The Little Warrior by P. G. Wodehouse

Breeding counts. Had he belonged to a lower order of society, Derek would probably have seized Jill by the throat and started to choke her. Being what he was, he merely received her with frozen silence and led her out to the waiting taxi-cab. It was only when the cab had started on its journey that he found relief in speech.

“Well,” he said, mastering with difficulty an inclination to raise his voice to a shout, “perhaps you will kindly explain?”

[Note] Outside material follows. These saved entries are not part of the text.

(** *** The function *)

(** C2 (amended): for every list and every chunk size of at least one,
    [generate_sub_lists] returns, within as many iterations as the list
    has elements, sublists whose concatenation in order is the original
    list and which each hold at most [max_len] elements; a list of at
    most [max_len] elements comes back as the one-element result that
    holds the list itself. *)
Theorem generate_sub_lists_chunks (h : heap (list A)) r (items : list A) k :
  h !! r = Some items -> (1 <= k)%Z ->
  exists subs h',
    generate_sub_lists (length items) h r k = Some (subs, h') /\
    concat (contents h' subs) = items /\
    Forall (fun c => (Z.of_nat (length c) <= k)%Z) (contents h' subs) /\
    ((Z.of_nat (length items) <= k)%Z ->
     subs = [r] /\ h' = h /\ contents h' subs = [items]).
Proof.
  intros Hr Hk. unfold generate_sub_lists.
  rewrite (deref_lookup _ _ _ Hr).
  destruct (longer_than k items) eqn:Hl.
  - destruct (chunk_loop_terminates k Hk (length items) r [] h items Hr)
      as [[res h'] Hrun]; [done|].
    destruct (chunk_loop_returns _ _ _ _ _ _ _ _ Hr Hrun)
      as (new & final & -> & Hfin & Hstop & Hcat & Hnew & _).
    exists (new ++ [r]), h'. cbn [app]. split_and!; [done| | |].
    + unfold contents in *. rewrite fmap_app, concat_app. cbn.
      by rewrite (deref_lookup _ _ _ Hfin), app_nil_r.
    + unfold contents. rewrite fmap_app. apply Forall_app. split.
      * apply Forall_fmap. eapply Forall_impl; [exact Hnew|].
        intros s (_ & c & Hc & Hle). cbn.
        rewrite (deref_lookup _ _ _ Hc). apply Hle. lia.
      * repeat constructor. rewrite (deref_lookup _ _ _ Hfin).
        by apply longer_than_false.
    + apply longer_than_spec in Hl. lia.
  - exists [r], h. unfold contents. cbn.
    rewrite (deref_lookup _ _ _ Hr), app_nil_r.
    split_and!; try done. repeat constructor. by apply longer_than_false.
Qed.

(** C9: [generate_sub_lists] works on the caller's list object. When
    the list is longer than [max_len], a call that returns has cut the
    caller's list down to the final chunk, and that very object is the
    last entry of the result, behind new objects for the chunks cut off
    (with [max_len] of one or more the call does return); when it is
    not longer, the result is the caller's object alone, uncopied, and
    the store is untouched. *)
Theorem generate_sub_lists_in_place (h : heap (list A)) r
    (origin_list : list A) k :
  h !! r = Some origin_list ->
  (longer_than k origin_list = true ->
   ((1 <= k)%Z -> is_Some (generate_sub_lists (length origin_list) h r k)) /\
   forall fuel subs h',
     generate_sub_lists fuel h r k = Some (subs, h') ->
     exists chunks final,
       subs = chunks ++ [r] /\
       chunks <> [] /\
       Forall (fun s => length h <= s) chunks /\
       h' !! r = Some final /\
       length final < length origin_list /\
       origin_list = concat (contents h' chunks) ++ final) /\
  (longer_than k origin_list = false ->
   forall fuel, generate_sub_lists fuel h r k = Some ([r], h)).
Proof.
  intros Hr. unfold generate_sub_lists. rewrite (deref_lookup _ _ _ Hr).
  split; intros Hl; rewrite Hl; [split|done].
  - intros Hk. by eapply chunk_loop_terminates.
  - intros fuel subs h' Hrun.
    destruct (chunk_loop_returns _ _ _ _ _ _ _ _ Hr Hrun)
      as (new & final & -> & Hfin & Hstop & Hcat & Hnew & _ & Hnil & _).
    exists new, final. cbn [app]. split_and!; try done.
    + intros ->. rewrite Hnil in Hfin by done. congruence.
    + eapply Forall_impl; [exact Hnew|]. by intros s [? _].
    + apply longer_than_spec in Hl. apply longer_than_false in Hstop. lia.
Qed.

(** C10 (amended): with [max_len] of one or more the function returns
    for every list; with [max_len] of zero or less it returns for no
    non-empty list. An iteration removes nothing when [max_len] is
    zero; when it is negative an iteration leaves the last [-max_len]
    elements, so it does remove elements from a longer list and
    removes nothing from then on. *)
Theorem generate_sub_lists_termination (h : heap (list A)) r
    (origin_list : list A) k :
  h !! r = Some origin_list ->
  ((1 <= k)%Z -> is_Some (generate_sub_lists (length origin_list) h r k)) /\
  ((k <= 0)%Z -> origin_list <> [] ->
   (forall fuel, generate_sub_lists fuel h r k = None) /\
   (k = 0%Z -> forall l : list A, del_to k l = l) /\
   ((k < 0)%Z -> forall l : list A,
      length (del_to k l) = length l `min` Z.to_nat (- k))).
Proof.
  intros Hr. unfold generate_sub_lists. rewrite (deref_lookup _ _ _ Hr).
  split.
  - intros Hk. destruct (longer_than k origin_list) eqn:Hl; [|done].
    by eapply chunk_loop_terminates.
  - intros Hk Hne.
    assert (Hl : longer_than k origin_list = true).
    { apply longer_than_spec. destruct origin_list; [done|]. cbn. lia. }
    rewrite Hl. split_and!.
    + intros fuel. by eapply chunk_loop_diverges.
    + intros -> l. unfold del_to, slice_stop. by cbn.
    + intros Hneg l. rewrite length_del_to. unfold slice_stop.
      rewrite bool_decide_eq_false_2 by lia. lia.
Qed.
End chunk.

Jill had sunk back against the cushions of the cab. The touch of his body against hers always gave her a thrill, half pleasurable, half frightening. She had never met anybody who affected her in this way as Derek did. She moved a little closer, and felt for his hand. But, as she touched it, it retreated—coldly. Her heart sank. It was like being cut in public by somebody very dignified.

“Derek, darling!” Her lips trembled. Others had seen this side of Derek Underhill frequently, for he was a man who believed in keeping the world in its place, but she never. To her he had always been the perfect gracious knight. A little too perfect, perhaps, a trifle too gracious, possibly, but she had been too deeply in love to notice that. “Don’t be cross!”

The English language is the richest in the world, and yet somehow in moments when words count most we generally choose the wrong ones. The adjective “cross” as a description of his Jove-like wrath that consumed his whole being jarred upon Derek profoundly. It was as though Prometheus, with the vultures tearing his liver, had been asked if he were piqued.

“Cross!”

The cab rolled on. Lights from lamp-posts flashed in at the windows. It was a pale, anxious little face that they lit up when they shone upon Jill.

“I can’t understand you,” said Derek at last. Jill noticed that he had not yet addressed her by her name. He was speaking straight out in front of him as if he were soliloquizing. “I simply cannot understand you. After what happened before dinner tonight, for you to cap everything by going off alone to supper at a restaurant, where half the people in the room must have known you, with a man —”

“You don’t understand!”

“Exactly! I said I did not understand.” The feeling of having scored a point made Derek feel a little better. “I admit it. Your behavior is incomprehensible. Where did you meet this fellow?”

“I met him at the theatre. He was the author of the play.”

“The man you told me you had been talking to? The fellow who scraped acquaintance with you between the acts?”

“But I found out he was an old friend. I mean, I knew him when I was a child.”

“You didn’t tell me that,”

“I only found it out later.”

“After he had invited you to supper! It’s maddening!” cried Derek, the sense of his wrongs surging back over him. “What do you suppose my mother thought? She asked me who the man with you was. I had to say I didn’t know! What do you suppose she thought?”

It is to be doubted whether anything else in the world could have restored the fighting spirit to Jill’s cowering soul at that moment: but the reference to Lady Underhill achieved this miracle. That deep mutual antipathy which is so much more common than love at first sight had sprung up between the two at the instant of their meeting. The circumstances of that meeting had caused it to take root and grow. To Jill Derek’s mother was by this time not so much a fellow human being whom she disliked as a something, a sort of force, that made for her unhappiness. She was a menace and a loathing.

“If your mother had asked me that question,” she retorted with spirit “I should have told her that he was the man who got me safely out of the theatre after you —” She checked herself. She did not want to say the unforgiveable thing. “You see,” she said, more quietly, “you had disappeared. —”

“My mother is an old woman,” said Derek stiffly. “Naturally I had to look after her. I called to you to follow.”